Ein männlicher Anrufer meldete sich gegen Dienstagmittag per Telefon bei einer 52-jährigen Frau aus dem nördlichen Landkreis Oberallgäu. Der Mann stellte sich als Staatsanwalt vor. Er gab im Gespräch vor, dass die Geschädigte einem Lottoanbieter angeblich 2.000 Euro schulden würde. Er gab der Geschädigten eine Telefonnummer durch, die angeblich die Rechtsabteilung des Anbieters sein sollte.
Die Dame meldete sich dort und ein weiterer Betrüger schlug der 52-Jährigen einen Vergleich vor, wonach sich die Summe bei sofortiger Bezahlung auf 1.300 Euro reduzieren würde. Die Frau ging auf diesen Vergleich ein und überwies die Summe über einen Bezahldienstleister.
Eine Bekannte machte die Frau kurz darauf auf die Betrugsmasche aufmerksam und brachte sie direkt zur Polizei.

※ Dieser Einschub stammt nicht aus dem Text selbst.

Lemma push_unordered now q lo n ks sets Fw P c ok q' :
  run_inv sid M q lo n ks sets Fw P → unordered c = true → rq_push now q c = Ok (ok, q') →
  run_inv sid M q' lo n ks sets Fw P.
Proof.
  intros R Hc. unfold rq_push. destruct (negb _); [by intros [= <- <-]|]. rewrite Hc.
  set (idx := partition_point _ _). set (q1 := mkRQ _ _ _ _ (insert_at idx c (unordered_chunks q)) _).
  assert (Forall (λ c, unordered c = true) (unordered_chunks q1)) as H1.
  { cbn [q1 unordered_chunks]. unfold insert_at. pose proof (ri_unordered_chunks _ _ _ _ _ _ _ _ _ R).
    apply Forall_app. split; [by apply Forall_take|]. constructor; [done|by apply Forall_drop]. }
  destruct (find_set_spec now q1) as [[-> _]|(a & run & b & d & E1 & E2 & E3 & ->)]; cbn [rbind].
  - intros [= <- <-]. by apply (inv_unordered q); [..|apply R|].
  - intros [= <- <-]. rewrite E1 in H1. apply Forall_app in H1 as [Ha [Hr Hb]%Forall_app].
    apply (inv_unordered q); [done..| |by apply Forall_app].
    apply Forall_app. split; [apply R|]. constructor; [|done]. unfold is_ordered. cbn [chunks chunks_new].
    destruct run as [|e run]; [done|]. inversion Hr as [|? ? He _]; subst. by rewrite He.
Qed.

Eine bei dem Bezahldienstleister eingerichtete Hotline verhinderte Schlimmeres. Durch einen Anruf des ermittelnden Beamten der PI Kempten im Rahmen der Anzeigenaufnahme konnte die Transaktion noch vor der Auszahlung gestoppt werden und die Geschädigte erhält ihr Geld somit zurück.

Die Masche

Die Callcenterbetrüger schlagen in letzter Zeit vermehrt mit Maschen ähnlich dieser auf. Aus einem vermeintlich bestehenden Vertragsverhältnis zwischen einer Firma und dem Angerufenen seien hohe Forderungsbeträge entstanden. Entschließe sich der Angerufene nun schnell zur Zahlung, könne der Forderungsbeitrag reduziert und die Angelegenheit „schnell und unkompliziert“ aus der Welt geschafft werden.
Einen zugrunde liegenden Vertrag und auch daraus resultierende Kosten gibt es allerdings gar nicht.

Das Phänomen

Durch Callcenterbetrüge unter dem Phänomen „Falscher Bediensteter“ beziehungsweise „Falscher Amtsträger“ entstand im Jahr 2019 ein Schaden von über 230.000 Euro im Zuständigkeitsbereich des PP Schwaben Süd/West. Die Polizei registrierte im Jahresverlauf 1.950 Anrufe, 7 dieser Anrufe waren für die Betrüger von Erfolg gekrönt. Im Jahr 2020 wurden bereits über 900 Anrufe mitgeteilt, auch hier waren bislang 7 erfolgreich. Die Schadenssumme im laufenden Jahr beträgt bereits über 250.000 Euro.
Im Landkreis Oberallgäu und der Stadt Kempten meldeten sich 2019 über 350 Angerufene bei der Polizei. Ein Fall davon war erfolgreich, die Beute betrug dabei 20.000 Euro. Im Jahr 2020 gingen bislang 175 Meldungen ein, den Betrügern gelang es bislang aber nicht, einen Angerufenen zu täuschen.

Die Empfehlungen

Die Polizei rät:
• Lassen Sie sich am Telefon nicht unter Druck setzen, speziell nicht durch vermeintliche Eile
• Prüfen Sie erhobene Forderungen sorgfältig. Lassen Sie sich Unterlagen schriftlich zusenden.
• Rufen Sie beim geringsten Zweifel bei der Behörde an, von der die angebliche Amtsperson kommt. Suchen Sie die Telefonnummer der Behörde selbst heraus oder lassen Sie sich diese durch die Telefonauskunft geben.
• Die Staatsanwaltschaft wird niemals telefonisch Geld von Ihnen verlangen.
• Geben Sie am Telefon keine Details zu Ihren finanziellen Verhältnissen preis.